INSTRUCTIONS TO FOLLOW
Filter this data down to the lines that hold "KindRegistry", and copy them.

-- DATA follows --

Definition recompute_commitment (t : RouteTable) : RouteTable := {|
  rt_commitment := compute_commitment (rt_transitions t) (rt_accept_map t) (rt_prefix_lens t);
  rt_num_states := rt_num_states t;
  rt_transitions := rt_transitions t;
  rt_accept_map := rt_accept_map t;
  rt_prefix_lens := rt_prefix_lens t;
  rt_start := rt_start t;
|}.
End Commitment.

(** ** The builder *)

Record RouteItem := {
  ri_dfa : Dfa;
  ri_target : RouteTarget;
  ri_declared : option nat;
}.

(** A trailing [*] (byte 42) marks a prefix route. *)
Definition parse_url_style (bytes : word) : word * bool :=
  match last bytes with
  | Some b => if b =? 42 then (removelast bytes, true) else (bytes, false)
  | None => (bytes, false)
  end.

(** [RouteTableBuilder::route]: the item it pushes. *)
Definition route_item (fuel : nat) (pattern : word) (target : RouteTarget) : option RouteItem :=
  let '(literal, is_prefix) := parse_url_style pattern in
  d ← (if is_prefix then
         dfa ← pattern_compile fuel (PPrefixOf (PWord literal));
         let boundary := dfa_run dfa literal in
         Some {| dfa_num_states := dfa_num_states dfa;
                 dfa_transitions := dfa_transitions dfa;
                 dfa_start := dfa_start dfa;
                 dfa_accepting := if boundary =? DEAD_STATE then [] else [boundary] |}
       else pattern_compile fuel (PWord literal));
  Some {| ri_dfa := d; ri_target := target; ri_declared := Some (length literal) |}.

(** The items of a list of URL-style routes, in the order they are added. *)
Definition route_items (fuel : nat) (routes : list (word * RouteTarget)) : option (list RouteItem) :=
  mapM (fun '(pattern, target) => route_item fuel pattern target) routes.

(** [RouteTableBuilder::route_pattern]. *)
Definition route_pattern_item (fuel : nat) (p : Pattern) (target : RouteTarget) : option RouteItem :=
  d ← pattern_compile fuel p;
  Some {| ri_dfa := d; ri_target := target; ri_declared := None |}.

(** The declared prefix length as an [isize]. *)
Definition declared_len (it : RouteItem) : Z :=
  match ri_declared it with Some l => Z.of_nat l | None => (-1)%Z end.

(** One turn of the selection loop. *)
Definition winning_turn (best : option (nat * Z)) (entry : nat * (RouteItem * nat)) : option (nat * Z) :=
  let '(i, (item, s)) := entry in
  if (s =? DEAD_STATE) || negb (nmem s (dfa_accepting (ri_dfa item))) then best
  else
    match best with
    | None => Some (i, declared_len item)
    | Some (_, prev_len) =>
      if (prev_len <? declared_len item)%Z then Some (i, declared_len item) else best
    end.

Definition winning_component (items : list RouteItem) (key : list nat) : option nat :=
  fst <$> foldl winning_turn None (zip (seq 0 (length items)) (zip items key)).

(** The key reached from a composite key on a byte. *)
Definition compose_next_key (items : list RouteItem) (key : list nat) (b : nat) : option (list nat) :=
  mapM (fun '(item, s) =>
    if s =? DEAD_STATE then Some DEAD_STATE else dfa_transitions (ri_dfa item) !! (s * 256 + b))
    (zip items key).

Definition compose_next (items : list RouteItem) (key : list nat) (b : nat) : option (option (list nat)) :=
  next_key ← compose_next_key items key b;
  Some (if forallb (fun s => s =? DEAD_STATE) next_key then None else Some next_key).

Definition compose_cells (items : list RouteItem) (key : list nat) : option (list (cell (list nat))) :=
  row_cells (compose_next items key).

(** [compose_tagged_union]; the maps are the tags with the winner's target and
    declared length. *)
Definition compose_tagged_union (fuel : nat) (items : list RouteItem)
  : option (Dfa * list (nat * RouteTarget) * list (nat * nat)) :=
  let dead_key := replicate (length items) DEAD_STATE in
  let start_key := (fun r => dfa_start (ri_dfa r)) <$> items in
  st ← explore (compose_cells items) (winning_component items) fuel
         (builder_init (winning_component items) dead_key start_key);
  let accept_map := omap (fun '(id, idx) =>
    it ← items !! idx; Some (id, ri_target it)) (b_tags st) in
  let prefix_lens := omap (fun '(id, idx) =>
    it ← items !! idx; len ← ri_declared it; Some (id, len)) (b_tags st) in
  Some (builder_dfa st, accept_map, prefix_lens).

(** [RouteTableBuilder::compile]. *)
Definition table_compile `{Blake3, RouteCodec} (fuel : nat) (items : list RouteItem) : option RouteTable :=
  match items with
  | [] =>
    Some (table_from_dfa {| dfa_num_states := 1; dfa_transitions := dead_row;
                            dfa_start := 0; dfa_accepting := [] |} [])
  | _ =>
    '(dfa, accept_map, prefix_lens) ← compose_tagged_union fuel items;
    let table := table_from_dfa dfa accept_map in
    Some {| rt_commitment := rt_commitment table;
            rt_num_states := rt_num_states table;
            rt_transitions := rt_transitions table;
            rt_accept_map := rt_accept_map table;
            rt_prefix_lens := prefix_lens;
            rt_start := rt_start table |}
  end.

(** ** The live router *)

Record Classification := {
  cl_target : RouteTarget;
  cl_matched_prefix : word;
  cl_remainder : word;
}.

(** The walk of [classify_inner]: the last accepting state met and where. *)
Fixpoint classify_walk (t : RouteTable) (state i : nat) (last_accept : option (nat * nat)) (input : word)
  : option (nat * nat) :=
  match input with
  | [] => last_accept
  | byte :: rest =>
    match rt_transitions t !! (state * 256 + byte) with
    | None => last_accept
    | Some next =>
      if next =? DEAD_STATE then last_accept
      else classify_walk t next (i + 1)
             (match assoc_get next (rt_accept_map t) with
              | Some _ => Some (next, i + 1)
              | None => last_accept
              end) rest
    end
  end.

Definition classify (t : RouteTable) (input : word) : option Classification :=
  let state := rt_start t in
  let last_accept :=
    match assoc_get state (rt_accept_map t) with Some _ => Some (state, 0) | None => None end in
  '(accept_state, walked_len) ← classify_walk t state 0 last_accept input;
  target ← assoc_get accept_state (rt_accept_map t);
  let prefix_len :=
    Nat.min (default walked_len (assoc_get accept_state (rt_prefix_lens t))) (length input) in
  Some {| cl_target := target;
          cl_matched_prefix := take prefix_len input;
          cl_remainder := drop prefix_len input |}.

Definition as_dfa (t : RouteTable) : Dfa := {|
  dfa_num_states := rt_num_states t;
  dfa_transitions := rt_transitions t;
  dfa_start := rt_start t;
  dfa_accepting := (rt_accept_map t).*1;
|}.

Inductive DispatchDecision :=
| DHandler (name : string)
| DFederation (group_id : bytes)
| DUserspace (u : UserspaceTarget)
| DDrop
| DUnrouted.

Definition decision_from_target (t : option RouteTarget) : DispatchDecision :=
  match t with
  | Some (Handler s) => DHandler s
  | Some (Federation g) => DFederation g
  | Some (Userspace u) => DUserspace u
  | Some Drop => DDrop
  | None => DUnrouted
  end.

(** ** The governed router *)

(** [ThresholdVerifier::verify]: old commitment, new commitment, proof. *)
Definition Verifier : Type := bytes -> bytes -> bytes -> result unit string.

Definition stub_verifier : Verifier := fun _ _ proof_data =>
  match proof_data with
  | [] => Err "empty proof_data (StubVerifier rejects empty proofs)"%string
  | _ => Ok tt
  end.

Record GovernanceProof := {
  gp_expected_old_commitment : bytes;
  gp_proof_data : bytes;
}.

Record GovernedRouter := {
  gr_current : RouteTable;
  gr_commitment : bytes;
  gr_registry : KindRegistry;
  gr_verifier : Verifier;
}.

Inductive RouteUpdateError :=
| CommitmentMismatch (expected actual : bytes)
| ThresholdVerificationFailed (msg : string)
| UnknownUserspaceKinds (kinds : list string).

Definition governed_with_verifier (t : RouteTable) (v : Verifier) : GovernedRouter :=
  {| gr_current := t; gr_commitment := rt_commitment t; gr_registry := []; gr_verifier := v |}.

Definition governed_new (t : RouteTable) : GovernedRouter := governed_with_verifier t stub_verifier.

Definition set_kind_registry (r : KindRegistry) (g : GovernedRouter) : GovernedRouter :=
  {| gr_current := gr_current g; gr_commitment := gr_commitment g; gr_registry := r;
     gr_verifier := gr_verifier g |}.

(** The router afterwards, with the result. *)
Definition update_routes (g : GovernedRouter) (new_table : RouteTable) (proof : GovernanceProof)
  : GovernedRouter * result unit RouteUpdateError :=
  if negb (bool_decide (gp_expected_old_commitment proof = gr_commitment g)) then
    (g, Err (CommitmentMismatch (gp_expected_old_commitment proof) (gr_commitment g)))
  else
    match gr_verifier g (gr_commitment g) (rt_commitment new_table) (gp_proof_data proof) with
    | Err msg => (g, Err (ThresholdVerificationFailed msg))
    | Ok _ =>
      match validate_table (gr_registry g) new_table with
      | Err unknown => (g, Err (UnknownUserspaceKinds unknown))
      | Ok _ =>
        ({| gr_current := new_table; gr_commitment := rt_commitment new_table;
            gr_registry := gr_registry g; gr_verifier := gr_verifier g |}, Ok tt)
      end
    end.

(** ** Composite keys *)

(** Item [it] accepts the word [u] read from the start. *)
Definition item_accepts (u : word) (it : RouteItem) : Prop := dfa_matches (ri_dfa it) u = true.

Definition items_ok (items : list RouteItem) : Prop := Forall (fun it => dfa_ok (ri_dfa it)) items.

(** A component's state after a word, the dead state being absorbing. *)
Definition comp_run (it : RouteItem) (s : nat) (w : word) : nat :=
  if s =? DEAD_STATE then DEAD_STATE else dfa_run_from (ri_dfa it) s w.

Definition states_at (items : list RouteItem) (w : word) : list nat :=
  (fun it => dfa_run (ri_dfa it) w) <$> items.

-- DATA concluded --

OUTPUT FOR THIS TASK
  gr_registry : KindRegistry;
Definition set_kind_registry (r : KindRegistry) (g : GovernedRouter) : GovernedRouter :=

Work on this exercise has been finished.